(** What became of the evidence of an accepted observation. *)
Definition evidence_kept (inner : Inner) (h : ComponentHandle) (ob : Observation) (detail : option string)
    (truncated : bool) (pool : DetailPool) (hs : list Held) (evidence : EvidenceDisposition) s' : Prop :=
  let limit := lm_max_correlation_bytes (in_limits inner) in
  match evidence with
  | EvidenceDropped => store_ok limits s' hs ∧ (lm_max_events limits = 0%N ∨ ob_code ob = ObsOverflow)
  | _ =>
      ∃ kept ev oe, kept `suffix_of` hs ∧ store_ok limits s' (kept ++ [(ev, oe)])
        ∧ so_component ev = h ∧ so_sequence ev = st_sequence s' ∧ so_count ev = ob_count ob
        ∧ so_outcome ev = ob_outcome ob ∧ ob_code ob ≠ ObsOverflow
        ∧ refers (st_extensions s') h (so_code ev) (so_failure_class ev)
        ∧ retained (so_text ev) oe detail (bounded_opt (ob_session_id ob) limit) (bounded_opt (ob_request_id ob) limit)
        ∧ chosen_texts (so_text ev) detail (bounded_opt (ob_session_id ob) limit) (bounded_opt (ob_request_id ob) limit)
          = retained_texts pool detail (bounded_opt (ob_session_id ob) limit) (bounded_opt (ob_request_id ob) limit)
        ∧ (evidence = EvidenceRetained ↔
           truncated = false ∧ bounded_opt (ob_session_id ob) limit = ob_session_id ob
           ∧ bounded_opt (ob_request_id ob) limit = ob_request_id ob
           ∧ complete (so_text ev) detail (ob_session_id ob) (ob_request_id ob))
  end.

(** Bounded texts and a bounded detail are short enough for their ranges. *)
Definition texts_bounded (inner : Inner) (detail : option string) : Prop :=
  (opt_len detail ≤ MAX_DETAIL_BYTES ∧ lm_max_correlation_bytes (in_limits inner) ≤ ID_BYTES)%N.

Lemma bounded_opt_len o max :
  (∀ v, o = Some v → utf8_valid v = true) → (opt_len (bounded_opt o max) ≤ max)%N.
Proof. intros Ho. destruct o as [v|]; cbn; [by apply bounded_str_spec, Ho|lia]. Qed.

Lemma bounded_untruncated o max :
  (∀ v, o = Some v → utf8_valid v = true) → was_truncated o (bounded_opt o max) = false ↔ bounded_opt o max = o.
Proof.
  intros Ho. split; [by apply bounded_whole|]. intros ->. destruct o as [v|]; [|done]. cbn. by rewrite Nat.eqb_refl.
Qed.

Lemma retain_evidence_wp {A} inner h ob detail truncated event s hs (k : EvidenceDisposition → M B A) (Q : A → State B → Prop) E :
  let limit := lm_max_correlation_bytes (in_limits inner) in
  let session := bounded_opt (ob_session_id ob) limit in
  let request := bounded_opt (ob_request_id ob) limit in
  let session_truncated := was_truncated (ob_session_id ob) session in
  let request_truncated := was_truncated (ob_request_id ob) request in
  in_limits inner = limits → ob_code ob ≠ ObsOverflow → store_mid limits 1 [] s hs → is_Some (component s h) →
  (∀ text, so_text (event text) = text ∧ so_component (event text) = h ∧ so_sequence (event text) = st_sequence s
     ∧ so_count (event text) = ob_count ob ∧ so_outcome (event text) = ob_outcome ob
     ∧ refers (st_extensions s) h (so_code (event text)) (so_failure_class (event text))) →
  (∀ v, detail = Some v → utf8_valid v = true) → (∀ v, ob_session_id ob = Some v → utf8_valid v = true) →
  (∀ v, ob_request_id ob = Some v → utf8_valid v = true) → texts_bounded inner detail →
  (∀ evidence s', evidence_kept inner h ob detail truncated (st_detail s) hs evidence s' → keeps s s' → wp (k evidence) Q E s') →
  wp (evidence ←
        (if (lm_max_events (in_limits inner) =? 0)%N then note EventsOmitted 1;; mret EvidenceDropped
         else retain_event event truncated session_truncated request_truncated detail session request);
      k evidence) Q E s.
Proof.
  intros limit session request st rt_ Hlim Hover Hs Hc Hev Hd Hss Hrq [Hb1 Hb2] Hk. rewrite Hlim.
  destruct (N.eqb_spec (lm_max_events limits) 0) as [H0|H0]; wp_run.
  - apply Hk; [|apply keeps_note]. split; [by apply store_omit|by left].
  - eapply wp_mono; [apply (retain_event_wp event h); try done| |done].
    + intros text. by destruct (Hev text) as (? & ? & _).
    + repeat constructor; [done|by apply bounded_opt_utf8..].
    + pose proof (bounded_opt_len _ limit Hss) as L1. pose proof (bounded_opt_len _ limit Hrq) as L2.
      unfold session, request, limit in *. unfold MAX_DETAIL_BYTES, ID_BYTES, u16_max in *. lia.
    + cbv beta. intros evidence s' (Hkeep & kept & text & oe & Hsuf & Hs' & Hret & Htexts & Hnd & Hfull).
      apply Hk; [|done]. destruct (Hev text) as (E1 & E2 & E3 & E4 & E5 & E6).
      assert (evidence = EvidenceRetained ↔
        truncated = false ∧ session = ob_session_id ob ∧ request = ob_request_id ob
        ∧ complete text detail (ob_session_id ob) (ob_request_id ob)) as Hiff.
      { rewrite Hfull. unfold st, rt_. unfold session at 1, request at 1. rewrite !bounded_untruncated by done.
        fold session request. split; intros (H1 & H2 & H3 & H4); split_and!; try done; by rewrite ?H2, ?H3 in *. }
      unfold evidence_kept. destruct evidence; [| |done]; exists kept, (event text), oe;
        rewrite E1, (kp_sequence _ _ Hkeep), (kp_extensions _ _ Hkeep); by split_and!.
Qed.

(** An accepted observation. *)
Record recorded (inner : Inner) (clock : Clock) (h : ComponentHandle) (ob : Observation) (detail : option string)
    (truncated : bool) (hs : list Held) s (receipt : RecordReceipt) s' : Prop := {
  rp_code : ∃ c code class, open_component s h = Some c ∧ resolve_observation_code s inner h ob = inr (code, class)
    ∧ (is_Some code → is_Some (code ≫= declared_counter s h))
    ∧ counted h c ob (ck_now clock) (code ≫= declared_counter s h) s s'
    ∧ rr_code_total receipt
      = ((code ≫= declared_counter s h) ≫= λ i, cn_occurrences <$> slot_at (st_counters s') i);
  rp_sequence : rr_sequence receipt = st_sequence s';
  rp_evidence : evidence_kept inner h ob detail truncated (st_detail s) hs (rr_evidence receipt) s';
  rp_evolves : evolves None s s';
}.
--
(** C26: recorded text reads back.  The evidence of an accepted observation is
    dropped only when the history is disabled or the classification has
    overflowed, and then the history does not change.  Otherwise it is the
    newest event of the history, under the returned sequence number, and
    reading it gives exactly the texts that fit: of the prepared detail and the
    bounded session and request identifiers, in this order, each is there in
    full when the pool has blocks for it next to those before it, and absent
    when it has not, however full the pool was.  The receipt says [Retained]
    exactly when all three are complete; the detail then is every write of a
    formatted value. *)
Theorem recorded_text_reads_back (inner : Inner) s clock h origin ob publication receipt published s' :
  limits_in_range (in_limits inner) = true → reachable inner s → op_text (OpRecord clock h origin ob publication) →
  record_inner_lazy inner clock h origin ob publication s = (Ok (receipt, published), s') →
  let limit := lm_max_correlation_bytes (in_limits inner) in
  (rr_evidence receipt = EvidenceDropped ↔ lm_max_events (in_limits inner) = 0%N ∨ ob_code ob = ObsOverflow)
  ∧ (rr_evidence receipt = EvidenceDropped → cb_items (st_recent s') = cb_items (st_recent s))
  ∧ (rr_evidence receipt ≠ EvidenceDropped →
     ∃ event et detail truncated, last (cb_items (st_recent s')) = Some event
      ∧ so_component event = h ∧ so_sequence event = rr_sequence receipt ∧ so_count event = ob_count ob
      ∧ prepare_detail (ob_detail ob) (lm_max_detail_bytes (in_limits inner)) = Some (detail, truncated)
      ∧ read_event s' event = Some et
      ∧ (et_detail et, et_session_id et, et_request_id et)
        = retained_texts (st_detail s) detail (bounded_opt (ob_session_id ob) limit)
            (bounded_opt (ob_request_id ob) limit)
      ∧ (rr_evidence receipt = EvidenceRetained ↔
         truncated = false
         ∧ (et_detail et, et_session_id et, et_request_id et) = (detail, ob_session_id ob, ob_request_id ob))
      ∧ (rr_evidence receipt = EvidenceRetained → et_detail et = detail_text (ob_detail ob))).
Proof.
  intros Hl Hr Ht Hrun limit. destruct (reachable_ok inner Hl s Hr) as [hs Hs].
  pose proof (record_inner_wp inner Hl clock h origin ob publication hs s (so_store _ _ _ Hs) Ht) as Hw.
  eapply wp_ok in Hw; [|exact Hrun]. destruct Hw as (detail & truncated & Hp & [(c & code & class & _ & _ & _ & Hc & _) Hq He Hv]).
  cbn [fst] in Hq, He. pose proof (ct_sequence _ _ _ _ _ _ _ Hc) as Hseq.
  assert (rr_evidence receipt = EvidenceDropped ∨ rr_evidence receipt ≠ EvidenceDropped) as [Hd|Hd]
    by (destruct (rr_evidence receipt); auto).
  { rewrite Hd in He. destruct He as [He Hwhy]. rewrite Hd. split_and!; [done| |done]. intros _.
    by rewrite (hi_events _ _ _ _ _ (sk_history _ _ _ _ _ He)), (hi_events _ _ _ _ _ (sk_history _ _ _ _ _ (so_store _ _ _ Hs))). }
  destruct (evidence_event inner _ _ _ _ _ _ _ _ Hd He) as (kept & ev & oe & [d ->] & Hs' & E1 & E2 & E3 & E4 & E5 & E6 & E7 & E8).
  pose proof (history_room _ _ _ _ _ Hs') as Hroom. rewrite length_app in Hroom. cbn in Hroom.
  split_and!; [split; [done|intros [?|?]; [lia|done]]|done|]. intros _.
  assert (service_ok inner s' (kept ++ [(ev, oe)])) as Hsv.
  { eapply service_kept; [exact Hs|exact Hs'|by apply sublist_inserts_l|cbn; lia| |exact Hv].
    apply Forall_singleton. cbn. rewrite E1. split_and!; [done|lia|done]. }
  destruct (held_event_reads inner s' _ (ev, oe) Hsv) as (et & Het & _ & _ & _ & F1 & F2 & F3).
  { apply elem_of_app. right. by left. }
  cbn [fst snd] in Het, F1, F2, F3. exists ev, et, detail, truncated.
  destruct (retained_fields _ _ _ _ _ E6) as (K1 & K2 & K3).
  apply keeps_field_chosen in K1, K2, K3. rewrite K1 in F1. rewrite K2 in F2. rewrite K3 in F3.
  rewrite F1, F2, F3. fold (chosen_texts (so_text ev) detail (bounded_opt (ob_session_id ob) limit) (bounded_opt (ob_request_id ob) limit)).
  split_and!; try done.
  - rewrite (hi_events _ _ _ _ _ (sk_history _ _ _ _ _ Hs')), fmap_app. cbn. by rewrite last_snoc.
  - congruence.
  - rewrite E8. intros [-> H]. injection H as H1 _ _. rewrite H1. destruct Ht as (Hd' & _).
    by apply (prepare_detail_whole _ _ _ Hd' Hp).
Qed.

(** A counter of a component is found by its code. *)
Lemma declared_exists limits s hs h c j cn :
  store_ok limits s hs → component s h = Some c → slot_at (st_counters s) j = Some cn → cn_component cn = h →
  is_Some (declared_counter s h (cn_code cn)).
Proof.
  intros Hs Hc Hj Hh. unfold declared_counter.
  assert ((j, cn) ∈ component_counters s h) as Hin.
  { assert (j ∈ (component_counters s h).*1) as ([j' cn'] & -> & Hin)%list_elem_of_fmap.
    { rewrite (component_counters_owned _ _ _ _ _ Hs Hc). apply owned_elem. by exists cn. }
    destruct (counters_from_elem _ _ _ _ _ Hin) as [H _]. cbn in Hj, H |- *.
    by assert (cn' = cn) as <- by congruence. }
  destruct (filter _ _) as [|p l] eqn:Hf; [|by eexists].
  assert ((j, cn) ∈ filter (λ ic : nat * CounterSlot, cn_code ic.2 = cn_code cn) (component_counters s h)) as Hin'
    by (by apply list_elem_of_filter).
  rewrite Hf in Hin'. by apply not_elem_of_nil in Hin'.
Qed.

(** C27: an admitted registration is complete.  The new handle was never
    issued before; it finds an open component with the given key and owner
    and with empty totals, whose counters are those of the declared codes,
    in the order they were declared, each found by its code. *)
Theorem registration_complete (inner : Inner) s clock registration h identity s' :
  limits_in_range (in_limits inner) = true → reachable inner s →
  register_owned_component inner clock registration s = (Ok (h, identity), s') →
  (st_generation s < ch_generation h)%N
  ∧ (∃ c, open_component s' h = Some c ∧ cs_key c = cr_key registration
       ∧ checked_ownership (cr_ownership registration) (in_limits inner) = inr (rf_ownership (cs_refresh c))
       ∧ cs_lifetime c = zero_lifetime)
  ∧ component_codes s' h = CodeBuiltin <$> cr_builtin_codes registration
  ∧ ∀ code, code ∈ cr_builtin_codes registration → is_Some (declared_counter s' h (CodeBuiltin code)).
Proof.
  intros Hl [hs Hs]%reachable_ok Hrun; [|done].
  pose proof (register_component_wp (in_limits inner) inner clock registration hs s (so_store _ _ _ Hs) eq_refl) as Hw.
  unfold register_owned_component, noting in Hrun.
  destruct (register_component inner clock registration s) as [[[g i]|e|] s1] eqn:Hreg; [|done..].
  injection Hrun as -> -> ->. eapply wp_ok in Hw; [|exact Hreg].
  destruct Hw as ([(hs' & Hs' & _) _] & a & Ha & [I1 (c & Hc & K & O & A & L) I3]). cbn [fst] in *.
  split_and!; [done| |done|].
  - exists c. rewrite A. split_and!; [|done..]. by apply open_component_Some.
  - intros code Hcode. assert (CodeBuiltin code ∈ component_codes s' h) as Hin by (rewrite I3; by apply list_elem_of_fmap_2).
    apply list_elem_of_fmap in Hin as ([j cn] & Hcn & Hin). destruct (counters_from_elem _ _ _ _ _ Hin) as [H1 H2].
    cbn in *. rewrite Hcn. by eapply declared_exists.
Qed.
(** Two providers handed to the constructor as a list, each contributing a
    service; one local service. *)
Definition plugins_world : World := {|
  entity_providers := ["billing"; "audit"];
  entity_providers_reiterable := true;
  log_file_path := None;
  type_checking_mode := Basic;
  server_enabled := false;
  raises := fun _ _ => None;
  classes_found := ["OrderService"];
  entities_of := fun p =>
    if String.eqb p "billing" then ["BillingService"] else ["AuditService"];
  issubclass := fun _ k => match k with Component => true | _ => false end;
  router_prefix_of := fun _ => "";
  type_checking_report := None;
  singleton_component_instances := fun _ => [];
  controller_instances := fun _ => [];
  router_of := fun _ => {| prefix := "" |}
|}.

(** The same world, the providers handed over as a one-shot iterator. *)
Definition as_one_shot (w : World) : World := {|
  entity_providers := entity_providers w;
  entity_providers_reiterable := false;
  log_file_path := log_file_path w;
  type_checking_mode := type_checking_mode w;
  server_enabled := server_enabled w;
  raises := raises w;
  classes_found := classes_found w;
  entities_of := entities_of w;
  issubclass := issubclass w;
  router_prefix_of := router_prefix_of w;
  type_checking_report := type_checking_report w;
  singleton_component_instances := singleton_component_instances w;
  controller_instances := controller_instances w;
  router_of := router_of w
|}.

**PROBLEM REQUIREMENTS**
Whenever a line above has the word "billing" in it, copy that line.

**EXERCISE ANSWER**
  entity_providers := ["billing"; "audit"];
    if String.eqb p "billing" then ["BillingService"] else ["AuditService"];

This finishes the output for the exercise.